*** Given records ***

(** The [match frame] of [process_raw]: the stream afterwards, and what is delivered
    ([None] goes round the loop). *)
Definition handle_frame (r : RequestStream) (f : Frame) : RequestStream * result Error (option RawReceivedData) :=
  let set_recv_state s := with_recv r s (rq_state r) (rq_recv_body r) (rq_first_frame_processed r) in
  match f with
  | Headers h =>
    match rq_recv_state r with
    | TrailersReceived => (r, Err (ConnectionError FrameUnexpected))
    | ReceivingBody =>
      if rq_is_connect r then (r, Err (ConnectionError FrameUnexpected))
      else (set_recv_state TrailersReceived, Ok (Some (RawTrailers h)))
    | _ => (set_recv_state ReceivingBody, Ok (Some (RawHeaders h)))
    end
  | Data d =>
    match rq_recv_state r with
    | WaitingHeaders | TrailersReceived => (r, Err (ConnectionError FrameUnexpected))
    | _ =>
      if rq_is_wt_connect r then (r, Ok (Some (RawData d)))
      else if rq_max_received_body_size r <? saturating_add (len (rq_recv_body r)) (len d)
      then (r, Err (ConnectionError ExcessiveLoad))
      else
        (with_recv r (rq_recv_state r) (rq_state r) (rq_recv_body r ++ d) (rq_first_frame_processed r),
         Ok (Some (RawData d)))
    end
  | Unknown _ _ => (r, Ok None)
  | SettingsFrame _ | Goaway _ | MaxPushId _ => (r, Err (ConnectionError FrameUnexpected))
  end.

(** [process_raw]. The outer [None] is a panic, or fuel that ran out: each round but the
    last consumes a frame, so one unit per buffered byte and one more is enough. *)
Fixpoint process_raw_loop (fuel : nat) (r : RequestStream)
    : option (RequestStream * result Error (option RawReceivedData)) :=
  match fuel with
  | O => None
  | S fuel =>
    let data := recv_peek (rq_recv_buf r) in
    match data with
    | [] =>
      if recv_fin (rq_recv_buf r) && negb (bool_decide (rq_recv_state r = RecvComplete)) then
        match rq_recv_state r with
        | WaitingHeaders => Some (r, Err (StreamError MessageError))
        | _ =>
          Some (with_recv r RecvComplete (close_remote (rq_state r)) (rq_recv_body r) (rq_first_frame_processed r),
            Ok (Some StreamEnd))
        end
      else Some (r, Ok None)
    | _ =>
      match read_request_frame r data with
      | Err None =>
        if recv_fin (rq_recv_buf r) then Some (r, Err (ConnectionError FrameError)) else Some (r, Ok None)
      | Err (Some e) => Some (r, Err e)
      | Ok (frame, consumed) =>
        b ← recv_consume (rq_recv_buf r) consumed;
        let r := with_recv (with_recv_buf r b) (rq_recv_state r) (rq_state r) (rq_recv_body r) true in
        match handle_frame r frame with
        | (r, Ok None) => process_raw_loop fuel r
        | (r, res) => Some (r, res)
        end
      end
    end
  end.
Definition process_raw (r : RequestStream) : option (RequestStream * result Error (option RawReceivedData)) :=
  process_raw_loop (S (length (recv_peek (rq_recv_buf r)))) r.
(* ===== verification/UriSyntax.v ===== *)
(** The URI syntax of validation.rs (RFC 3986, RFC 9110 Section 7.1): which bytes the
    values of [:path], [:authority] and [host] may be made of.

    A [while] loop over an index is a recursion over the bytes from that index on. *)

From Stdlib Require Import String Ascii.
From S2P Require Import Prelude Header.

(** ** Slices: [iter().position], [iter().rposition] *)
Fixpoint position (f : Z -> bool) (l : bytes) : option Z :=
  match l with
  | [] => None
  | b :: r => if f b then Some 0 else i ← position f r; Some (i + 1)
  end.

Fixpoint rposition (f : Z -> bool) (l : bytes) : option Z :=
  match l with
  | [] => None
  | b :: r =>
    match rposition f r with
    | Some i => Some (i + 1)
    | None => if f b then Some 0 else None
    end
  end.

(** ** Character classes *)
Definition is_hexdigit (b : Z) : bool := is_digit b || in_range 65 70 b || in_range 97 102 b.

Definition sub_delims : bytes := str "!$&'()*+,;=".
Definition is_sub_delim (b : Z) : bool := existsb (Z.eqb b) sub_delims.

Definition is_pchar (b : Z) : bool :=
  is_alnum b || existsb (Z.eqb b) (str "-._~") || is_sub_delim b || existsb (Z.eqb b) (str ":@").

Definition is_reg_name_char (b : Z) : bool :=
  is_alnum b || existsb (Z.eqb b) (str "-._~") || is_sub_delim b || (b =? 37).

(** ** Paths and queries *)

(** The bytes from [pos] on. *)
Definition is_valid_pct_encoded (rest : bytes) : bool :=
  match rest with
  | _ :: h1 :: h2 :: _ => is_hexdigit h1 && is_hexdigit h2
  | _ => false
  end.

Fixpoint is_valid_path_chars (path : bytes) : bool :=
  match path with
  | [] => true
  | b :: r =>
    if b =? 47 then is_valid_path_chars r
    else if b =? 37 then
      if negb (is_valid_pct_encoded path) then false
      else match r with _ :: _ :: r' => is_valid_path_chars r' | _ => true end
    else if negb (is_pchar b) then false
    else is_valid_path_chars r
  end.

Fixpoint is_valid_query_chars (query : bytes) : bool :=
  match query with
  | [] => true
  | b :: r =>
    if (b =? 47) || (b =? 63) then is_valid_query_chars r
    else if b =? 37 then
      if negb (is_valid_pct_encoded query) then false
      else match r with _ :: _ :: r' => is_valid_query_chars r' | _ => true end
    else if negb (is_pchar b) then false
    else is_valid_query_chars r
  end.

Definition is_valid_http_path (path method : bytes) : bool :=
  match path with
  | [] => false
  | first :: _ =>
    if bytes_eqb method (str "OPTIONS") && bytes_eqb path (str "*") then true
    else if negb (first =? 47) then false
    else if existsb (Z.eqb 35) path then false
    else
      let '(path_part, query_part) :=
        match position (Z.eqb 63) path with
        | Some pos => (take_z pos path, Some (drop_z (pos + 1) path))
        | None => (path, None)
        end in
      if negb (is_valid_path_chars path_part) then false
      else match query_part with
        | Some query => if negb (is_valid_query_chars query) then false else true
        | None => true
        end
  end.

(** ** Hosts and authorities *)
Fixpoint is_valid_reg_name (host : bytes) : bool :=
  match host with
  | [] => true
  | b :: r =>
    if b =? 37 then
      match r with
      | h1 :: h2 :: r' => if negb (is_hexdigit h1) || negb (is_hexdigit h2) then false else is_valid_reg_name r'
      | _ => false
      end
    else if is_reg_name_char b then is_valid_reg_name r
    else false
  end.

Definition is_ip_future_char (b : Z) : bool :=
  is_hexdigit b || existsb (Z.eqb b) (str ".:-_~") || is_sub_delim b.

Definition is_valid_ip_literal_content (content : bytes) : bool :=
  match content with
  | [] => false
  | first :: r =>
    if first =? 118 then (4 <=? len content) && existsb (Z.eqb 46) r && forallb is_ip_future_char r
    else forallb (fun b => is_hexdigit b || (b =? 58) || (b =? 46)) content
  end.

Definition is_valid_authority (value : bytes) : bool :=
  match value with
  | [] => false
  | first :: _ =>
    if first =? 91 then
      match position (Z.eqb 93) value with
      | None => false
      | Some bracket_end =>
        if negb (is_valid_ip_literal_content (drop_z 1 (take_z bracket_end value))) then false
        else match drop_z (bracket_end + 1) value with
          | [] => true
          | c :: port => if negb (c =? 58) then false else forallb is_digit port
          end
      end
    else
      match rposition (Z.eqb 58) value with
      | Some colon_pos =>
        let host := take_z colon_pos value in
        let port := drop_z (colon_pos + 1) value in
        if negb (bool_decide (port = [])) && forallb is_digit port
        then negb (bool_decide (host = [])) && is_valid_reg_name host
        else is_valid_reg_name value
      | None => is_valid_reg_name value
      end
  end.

***

Your task:
All entries are to be output exactly as they stand.

Output of the exercise:
(** The [match frame] of [process_raw]: the stream afterwards, and what is delivered
    ([None] goes round the loop). *)
Definition handle_frame (r : RequestStream) (f : Frame) : RequestStream * result Error (option RawReceivedData) :=
  let set_recv_state s := with_recv r s (rq_state r) (rq_recv_body r) (rq_first_frame_processed r) in
  match f with
  | Headers h =>
    match rq_recv_state r with
    | TrailersReceived => (r, Err (ConnectionError FrameUnexpected))
    | ReceivingBody =>
      if rq_is_connect r then (r, Err (ConnectionError FrameUnexpected))
      else (set_recv_state TrailersReceived, Ok (Some (RawTrailers h)))
    | _ => (set_recv_state ReceivingBody, Ok (Some (RawHeaders h)))
    end
  | Data d =>
    match rq_recv_state r with
    | WaitingHeaders | TrailersReceived => (r, Err (ConnectionError FrameUnexpected))
    | _ =>
      if rq_is_wt_connect r then (r, Ok (Some (RawData d)))
      else if rq_max_received_body_size r <? saturating_add (len (rq_recv_body r)) (len d)
      then (r, Err (ConnectionError ExcessiveLoad))
      else
        (with_recv r (rq_recv_state r) (rq_state r) (rq_recv_body r ++ d) (rq_first_frame_processed r),
         Ok (Some (RawData d)))
    end
  | Unknown _ _ => (r, Ok None)
  | SettingsFrame _ | Goaway _ | MaxPushId _ => (r, Err (ConnectionError FrameUnexpected))
  end.

(** [process_raw]. The outer [None] is a panic, or fuel that ran out: each round but the
    last consumes a frame, so one unit per buffered byte and one more is enough. *)
Fixpoint process_raw_loop (fuel : nat) (r : RequestStream)
    : option (RequestStream * result Error (option RawReceivedData)) :=
  match fuel with
  | O => None
  | S fuel =>
    let data := recv_peek (rq_recv_buf r) in
    match data with
    | [] =>
      if recv_fin (rq_recv_buf r) && negb (bool_decide (rq_recv_state r = RecvComplete)) then
        match rq_recv_state r with
        | WaitingHeaders => Some (r, Err (StreamError MessageError))
        | _ =>
          Some (with_recv r RecvComplete (close_remote (rq_state r)) (rq_recv_body r) (rq_first_frame_processed r),
            Ok (Some StreamEnd))
        end
      else Some (r, Ok None)
    | _ =>
      match read_request_frame r data with
      | Err None =>
        if recv_fin (rq_recv_buf r) then Some (r, Err (ConnectionError FrameError)) else Some (r, Ok None)
      | Err (Some e) => Some (r, Err e)
      | Ok (frame, consumed) =>
        b ← recv_consume (rq_recv_buf r) consumed;
        let r := with_recv (with_recv_buf r b) (rq_recv_state r) (rq_state r) (rq_recv_body r) true in
        match handle_frame r frame with
        | (r, Ok None) => process_raw_loop fuel r
        | (r, res) => Some (r, res)
        end
      end
    end
  end.
Definition process_raw (r : RequestStream) : option (RequestStream * result Error (option RawReceivedData)) :=
  process_raw_loop (S (length (recv_peek (rq_recv_buf r)))) r.
(* ===== verification/UriSyntax.v ===== *)
(** The URI syntax of validation.rs (RFC 3986, RFC 9110 Section 7.1): which bytes the
    values of [:path], [:authority] and [host] may be made of.

    A [while] loop over an index is a recursion over the bytes from that index on. *)

From Stdlib Require Import String Ascii.
From S2P Require Import Prelude Header.

(** ** Slices: [iter().position], [iter().rposition] *)
Fixpoint position (f : Z -> bool) (l : bytes) : option Z :=
  match l with
  | [] => None
  | b :: r => if f b then Some 0 else i ← position f r; Some (i + 1)
  end.

Fixpoint rposition (f : Z -> bool) (l : bytes) : option Z :=
  match l with
  | [] => None
  | b :: r =>
    match rposition f r with
    | Some i => Some (i + 1)
    | None => if f b then Some 0 else None
    end
  end.

(** ** Character classes *)
Definition is_hexdigit (b : Z) : bool := is_digit b || in_range 65 70 b || in_range 97 102 b.

Definition sub_delims : bytes := str "!$&'()*+,;=".
Definition is_sub_delim (b : Z) : bool := existsb (Z.eqb b) sub_delims.

Definition is_pchar (b : Z) : bool :=
  is_alnum b || existsb (Z.eqb b) (str "-._~") || is_sub_delim b || existsb (Z.eqb b) (str ":@").

Definition is_reg_name_char (b : Z) : bool :=
  is_alnum b || existsb (Z.eqb b) (str "-._~") || is_sub_delim b || (b =? 37).

(** ** Paths and queries *)

(** The bytes from [pos] on. *)
Definition is_valid_pct_encoded (rest : bytes) : bool :=
  match rest with
  | _ :: h1 :: h2 :: _ => is_hexdigit h1 && is_hexdigit h2
  | _ => false
  end.

Fixpoint is_valid_path_chars (path : bytes) : bool :=
  match path with
  | [] => true
  | b :: r =>
    if b =? 47 then is_valid_path_chars r
    else if b =? 37 then
      if negb (is_valid_pct_encoded path) then false
      else match r with _ :: _ :: r' => is_valid_path_chars r' | _ => true end
    else if negb (is_pchar b) then false
    else is_valid_path_chars r
  end.

Fixpoint is_valid_query_chars (query : bytes) : bool :=
  match query with
  | [] => true
  | b :: r =>
    if (b =? 47) || (b =? 63) then is_valid_query_chars r
    else if b =? 37 then
      if negb (is_valid_pct_encoded query) then false
      else match r with _ :: _ :: r' => is_valid_query_chars r' | _ => true end
    else if negb (is_pchar b) then false
    else is_valid_query_chars r
  end.

Definition is_valid_http_path (path method : bytes) : bool :=
  match path with
  | [] => false
  | first :: _ =>
    if bytes_eqb method (str "OPTIONS") && bytes_eqb path (str "*") then true
    else if negb (first =? 47) then false
    else if existsb (Z.eqb 35) path then false
    else
      let '(path_part, query_part) :=
        match position (Z.eqb 63) path with
        | Some pos => (take_z pos path, Some (drop_z (pos + 1) path))
        | None => (path, None)
        end in
      if negb (is_valid_path_chars path_part) then false
      else match query_part with
        | Some query => if negb (is_valid_query_chars query) then false else true
        | None => true
        end
  end.

(** ** Hosts and authorities *)
Fixpoint is_valid_reg_name (host : bytes) : bool :=
  match host with
  | [] => true
  | b :: r =>
    if b =? 37 then
      match r with
      | h1 :: h2 :: r' => if negb (is_hexdigit h1) || negb (is_hexdigit h2) then false else is_valid_reg_name r'
      | _ => false
      end
    else if is_reg_name_char b then is_valid_reg_name r
    else false
  end.

Definition is_ip_future_char (b : Z) : bool :=
  is_hexdigit b || existsb (Z.eqb b) (str ".:-_~") || is_sub_delim b.

Definition is_valid_ip_literal_content (content : bytes) : bool :=
  match content with
  | [] => false
  | first :: r =>
    if first =? 118 then (4 <=? len content) && existsb (Z.eqb 46) r && forallb is_ip_future_char r
    else forallb (fun b => is_hexdigit b || (b =? 58) || (b =? 46)) content
  end.

Definition is_valid_authority (value : bytes) : bool :=
  match value with
  | [] => false
  | first :: _ =>
    if first =? 91 then
      match position (Z.eqb 93) value with
      | None => false
      | Some bracket_end =>
        if negb (is_valid_ip_literal_content (drop_z 1 (take_z bracket_end value))) then false
        else match drop_z (bracket_end + 1) value with
          | [] => true
          | c :: port => if negb (c =? 58) then false else forallb is_digit port
          end
      end
    else
      match rposition (Z.eqb 58) value with
      | Some colon_pos =>
        let host := take_z colon_pos value in
        let port := drop_z (colon_pos + 1) value in
        if negb (bool_decide (port = [])) && forallb is_digit port
        then negb (bool_decide (host = [])) && is_valid_reg_name host
        else is_valid_reg_name value
      | None => is_valid_reg_name value
      end
  end.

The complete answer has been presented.